# smart-open

`smart_open` is a Python 3 library for efficient streaming of very large files from/to storages such as S3, GCS, Azure Blob Storage, HDFS, WebHDFS, HTTP, HTTPS, SFTP, or local filesystem. It supports transparent, on-the-fly (de-)compression for a variety of different formats.

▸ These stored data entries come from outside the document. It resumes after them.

Definition emergencyBurnFromWallet (ctx : Context) (walletAddress : address)
  : Sol Storage unit :=
  onlyOwner ctx ;;
  self <- sload ;;
  require (isDeployedWallet self walletAddress) "Not a deployed wallet" ;;
  external_call ctx (EmergencyBurnAll walletAddress).

(** The [for] loop of [emergencyBurnFromAllWallets]. *)
Fixpoint burn_each (ctx : Context) (wallets : list address) : Sol Storage unit :=
  match wallets with
  | [] => sol_ret tt
  | wallet :: rest => external_call ctx (EmergencyBurnAll wallet) ;; burn_each ctx rest
  end.

Definition emergencyBurnFromAllWallets (ctx : Context) : Sol Storage unit :=
  onlyOwner ctx ;;
  self <- sload ;;
  burn_each ctx (deployedWallets self).

Definition withdrawETH (ctx : Context) (call_succeeds : bool) : Sol Storage unit :=
  onlyOwner ctx ;;
  let balance := this_balance ctx in
  require (balance >? 0)%Z "No ETH to withdraw" ;;
  self <- sload ;;
  perform (SendValue (owner self) balance) ;;
  require call_succeeds "ETH withdrawal failed".

Definition withdrawERC20 (ctx : Context) (token : address) : Sol Storage unit :=
  onlyOwner ctx ;;
  let balance := balanceOf_this ctx token in
  require (balance >? 0)%Z "No tokens to withdraw" ;;
  self <- sload ;;
  external_call ctx (SafeTransfer token (owner self) balance).

(** The calls the factory accepts. *)
Inductive Call : Type :=
| CallCreateSingleWallet (destinationDomain mintRecipient : Z)
| CallCreateMultipleWallets (domains recipients : list Z)
| CallGetAllDeployedWallets
| CallGetWalletCount
| CallIsWallet (wallet : address)
| CallEmergencyBurnFromWallet (walletAddress : address)
| CallEmergencyBurnFromAllWallets
| CallWithdrawETH (call_succeeds : bool)
| CallWithdrawERC20 (token : address).

Definition dispatch (ctx : Context) (call : Call) : Sol Storage unit :=
  match call with
  | CallCreateSingleWallet destinationDomain mintRecipient =>
      createSingleWallet ctx destinationDomain mintRecipient ;; sol_ret tt
  | CallCreateMultipleWallets domains recipients =>
      createMultipleWallets ctx domains recipients ;; sol_ret tt
  | CallGetAllDeployedWallets => getAllDeployedWallets ;; sol_ret tt
  | CallGetWalletCount => getWalletCount ;; sol_ret tt
  | CallIsWallet wallet => isWallet wallet ;; sol_ret tt
  | CallEmergencyBurnFromWallet walletAddress => emergencyBurnFromWallet ctx walletAddress
  | CallEmergencyBurnFromAllWallets => emergencyBurnFromAllWallets ctx
  | CallWithdrawETH call_succeeds => withdrawETH ctx call_succeeds
  | CallWithdrawERC20 token => withdrawERC20 ctx token
  end.

End Deployment.

End BaseSepoliaWalletFactory.

Close Scope sol_scope.

(** ** Vocabulary: reading what transactions did *)

Definition transfer_value (e : Effect) : Z :=
  match e with SafeTransfer _ _ value => value | _ => 0%Z end.

(** The sum of all token transfers made. *)
Definition transferred (log : list Effect) : Z := sumZ (map transfer_value log).

(** The wallets deployed, in order. *)
Definition deployed (log : list Effect) : list address :=
  flat_map (fun e => match e with
                     | NewTransferOnlyWallet wallet _ _ => [wallet]
                     | NewBurnOnlyWallet wallet _ _ _ => [wallet]
                     | _ => []
                     end) log.

(** The wallets named in [WalletCreated] events, in order. *)
Definition announced (log : list Effect) : list address :=
  flat_map (fun e => match e with
                     | Emit (TransferWalletCreated wallet _) => [wallet]
                     | Emit (BurnWalletCreated wallet _ _) => [wallet]
                     | _ => []
                     end) log.

(** What a transfer-only wallet may do: pay USDC to the fee address or to
    [payee], and emit events. *)
Definition pays_only (payee : address -> Prop) (e : Effect) : Prop :=
  match e with
  | SafeTransfer token to value =>
      token = TransferOnlyWallet.USDC
      /\ (to = TransferOnlyWallet.FEE_ADDRESS \/ payee to) /\ (0 < value)%Z
  | Emit _ => True
  | _ => False
  end.

(** Every token transfer among [done], made after the calls [made], was
    accepted by the token when it was made. *)
Fixpoint transfers_accepted (ctx : Context) (made done : list Effect) : Prop :=
  match done with
  | [] => True
  | e :: rest =>
      match e with
      | SafeTransfer _ _ _ => call_reverts ctx made e = None
      | _ => True
      end
      /\ transfers_accepted ctx (made ++ [e]) rest
  end.

(** What a burn-only wallet with the given immutables may do: burn a
    positive amount of USDC to its own domain and recipient with the
    hardcoded parameters, and emit events. *)
Definition burns_only (self : BurnOnlyWallet.Storage) (e : Effect) : Prop :=
  match e with
  | DepositForBurn messenger amount destinationDomain mintRecipient burnToken
                   destinationCaller maxFee minFinalityThreshold =>
      messenger = BurnOnlyWallet.TOKEN_MESSENGER
      /\ (0 < amount)%Z
      /\ destinationDomain = BurnOnlyWallet.DESTINATION_DOMAIN self
      /\ mintRecipient = BurnOnlyWallet.MINT_RECIPIENT self
      /\ burnToken = BurnOnlyWallet.USDC
      /\ destinationCaller = 0%Z /\ maxFee = 500%Z /\ minFinalityThreshold = 1000%Z
  | Emit _ => True
  | _ => False
  end.

(** A contract function keeps a relation between the storage and everything
    done so far ([before] by earlier transactions, [log] by this one) when it
    goes through. *)
Definition sol_keeps {S A} (R : S -> list Effect -> Prop) (c : Sol S A) : Prop :=
  forall s before log,
    R s (before ++ log) ->
    match c s log with
    | Success (_, s', log') => R s' (before ++ log')
    | _ => True
    end.

(** The books of a factory are in order: the mapping marks exactly the
    listed wallets, the list holds the addresses the chain gave out, in
    order, and these are the wallets deployed and the wallets announced in
    [WalletCreated] events. *)
Definition registry_in_order (create_address : nat -> address)
    (isDeployedWallet : Mapping) (deployedWallets : list address)
    (log : list Effect) : Prop :=
  (forall wallet, isDeployedWallet wallet = true <-> In wallet deployedWallets)
  /\ deployedWallets = map create_address (seq 0 (length deployedWallets))
  /\ deployed log = deployedWallets
  /\ announced log = deployedWallets.

(** Every wallet was deployed for a destination, or for domain 1 and a mint
    recipient, that is not zero; an emergency burn is only asked of a wallet
    on the list. *)
Definition well_deployed (deployedWallets : list address) (e : Effect) : Prop :=
  match e with
  | NewTransferOnlyWallet _ initialDestination _ => initialDestination <> 0%Z
  | NewBurnOnlyWallet _ destinationDomain mintRecipient _ =>
      destinationDomain = 1%Z /\ mintRecipient <> 0%Z
  | EmergencyBurnAll wallet => In wallet deployedWallets
  | _ => True
  end.

Definition transfer_factory_in_order (create_address : nat -> address)
    (s : AvaxSepoliaTransferWalletFactory.Storage) (log : list Effect) : Prop :=
  registry_in_order create_address
    (AvaxSepoliaTransferWalletFactory.isDeployedWallet s)
    (AvaxSepoliaTransferWalletFactory.deployedWallets s) log
  /\ Forall (well_deployed (AvaxSepoliaTransferWalletFactory.deployedWallets s)) log.

Definition burn_factory_in_order (create_address : nat -> address)
    (s : BaseSepoliaWalletFactory.Storage) (log : list Effect) : Prop :=
  registry_in_order create_address
    (BaseSepoliaWalletFactory.isDeployedWallet s)
    (BaseSepoliaWalletFactory.deployedWallets s) log
  /\ Forall (well_deployed (BaseSepoliaWalletFactory.deployedWallets s)) log.

(** * Part VI: the bridge and the database (server.js 92-115, 423-879)   *)

(** ** A wider record of interactions *)

(** A value of a JSON request body or of a database row. *)
Inductive Json : Type :=
| JNull
| JBool (b : bool)
| JNumber (x : Number)
| JString (s : string)
| JComposite (text : string).   (* an array or an object, as its JSON text *)

(** The statements sent to the database; the text in [UpdateUser] and
    [UpdateRequest] is the [fields.join(', ')] of the statement. *)
Inductive Sql : Type :=
| SelectUser
    (* SELECT * FROM monomausers WHERE email = $1 *)
| UserExists
    (* SELECT 1 FROM monomausers WHERE email = $1 *)
| UpdateUser (assignments : string)
    (* UPDATE monomausers SET ${assignments}, updated_at = CURRENT_TIMESTAMP
       WHERE email = $1 RETURNING * *)
| InsertUser
    (* INSERT INTO monomausers (email, smartwallets, account, chains, destined_address)
       VALUES ($1, $2, $3, $4, $5) RETURNING * *)
| InsertRequest
    (* INSERT INTO monomarequests (payid, email, smartwallets, amount, status, hash,
       descriptions) VALUES (COALESCE($1, CONCAT('REQ', ...)), $2, $3, $4, $5, $6, $7)
       RETURNING * *)
| SelectRequest
    (* SELECT * FROM monomarequests WHERE payid = $1 *)
| SelectRequestsOfEmail
    (* SELECT * FROM monomarequests WHERE email = $1 ORDER BY created_at DESC *)
| RequestExists
    (* SELECT 1 FROM monomarequests WHERE payid = $1 *)
| UpdateRequest (assignments : string).
    (* UPDATE monomarequests SET ${assignments}, updated_at = CURRENT_TIMESTAMP
       WHERE payid = $1 RETURNING * *)

(** The routes below do what Part I does (they sleep, connect and poll) and
    more. *)
Inductive Step : Type :=
| Narrow (e : Event)
    (* an interaction of Part I *)
| StBurnUSDC (walletAddress amount : string)
    (* await contract.burnUSDC(amount), on the contract at walletAddress *)
| StReceiveMessage (message attestation : option string)
    (* await contract.receiveMessage(message, attestation) *)
| StReceipt
    (* await tx.wait(), read for receipt.gasUsed *)
| StSdkTransfer (smartWalletAddress : string) (amount : Z) (sourceChain : string)
    (* await sdk.transferUSDCWithSmartWallet({ smartWalletAddress, amount, sourceChain,
       userAddress: smartWalletAddress, privateKey, onStep }) *)
| StQuery (statement : Sql) (values : list Json).
    (* await pool.query(statement, values) *)

(** What [sdk.transferUSDCWithSmartWallet] resolves to, as far as the route
    reads it; a field the SDK leaves out is [None]. *)
Record SdkTransfer : Type := mkSdkTransfer {
  sdk_burnTxHash : option string;
  sdk_mintTxHash : option string;
  sdk_totalTime : option string;
  sdk_gasUsed : option string
}.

`smart_open` is a drop-in replacement for Python’s built-in `open()`: it can do anything `open` can (100% compatible, falls back to native `open` wherever possible), plus lots of nifty extra stuff on top.

In [None]:
%pip install 'smart_open[s3]'
# or pip install smart_open[s3] if not using zsh because zsh uses [] for globbing
# also available [gpc] and [azure]

See [smart_open project site](https://pypi.org/project/smart-open/) and the [help file online](https://github.com/RaRe-Technologies/smart_open/blob/master/help.txt) for more details. Also availabe built-in with `help('smart_open')`

In [None]:
help('smart_open')

`smart_open` uses `boto3` to talk to S3. So it uses the same mechanisms as `boto3` to authenticate credentials. If `aws_cli` is set up in your system (and your credentials are stored in your env vars), then you can access your S3 system without the need to include your credentials. Very useful for running notebooks:

In [None]:
from smart_open import open

with open("s3://audantic-data-test/attom/avm_staging/ds=20160623/AVM_20160623_001.txt.gz") as f:
    line_count = 0
    for line in f:
        if line_count > 2:
            break
        print(line)
        line_count += 1


Otherwise, you can pass a `boto3` session, or specify the credentials within the S3 URI

In [None]:
import os, boto3

session = boto3.Session(
     aws_access_key_id=os.environ['AWS_ACCESS_KEY_ID'],
     aws_secret_access_key=os.environ['AWS_SECRET_ACCESS_KEY'],
)

with open(
    "s3://audantic-data-test/attom/avm_staging/ds=20160623/AVM_20160623_001.txt.gz",
    transport_params={"session": session},    
) as f:
    line_count = 0
    for line in f:
        if line_count > 2:
            break
        print(line)
        line_count += 1


In [None]:
aws_access_key_id = os.environ['AWS_ACCESS_KEY_ID']
aws_secret_access_key = os.environ['AWS_SECRET_ACCESS_KEY']

with open(
    f"s3://{aws_access_key_id}:{aws_secret_access_key}@audantic-data-test/attom/avm_staging/ds=20160623/AVM_20160623_001.txt.gz",
    transport_params={"session": session},    
) as f:
    line_count = 0
    for line in f:
        if line_count > 2:
            break
        print(line)
        line_count += 1

`smart_open` natively reads and writes gzip and bzip2 files over HTTP, S3 and other protocols, based on the file extension. Support for other file extensions and compression formats can be easily added

In [None]:
with open("s3://audantic-test/smart_open-test/smart_open_test.gz", "w") as f:
    f.write("Here we are")

In [None]:
with open("s3://audantic-data-test/attom/avm_staging/ds=20160623/AVM_20160623_001.txt.gz") as fin:
    with open("s3://audantic-test/smart_open-test/smart_open_test2.bzip2", "w") as fout:
        line_count = 0
        for line in fin:
            fout.write(line)

In [None]:
help(open)

## Iterating Over an S3 Bucket’s Contents
Since going over all (or select) keys in an S3 bucket is a very common operation, there’s also an extra function `smart_open.s3.iter_bucket()` that does this efficiently, processing the bucket keys in parallel (using multiprocessing):

In [None]:
from smart_open import s3
help(s3.iter_bucket)

In [None]:
bucket = "audantic-data"
prefix = "attom/foreclosure_staging/"
for key, content in s3.iter_bucket(
    bucket, prefix=prefix, 
    accept_key=lambda key: "/ds=202009" in key, 
    workers=2,
    key_limit=3, 
):
    print(key, len(content))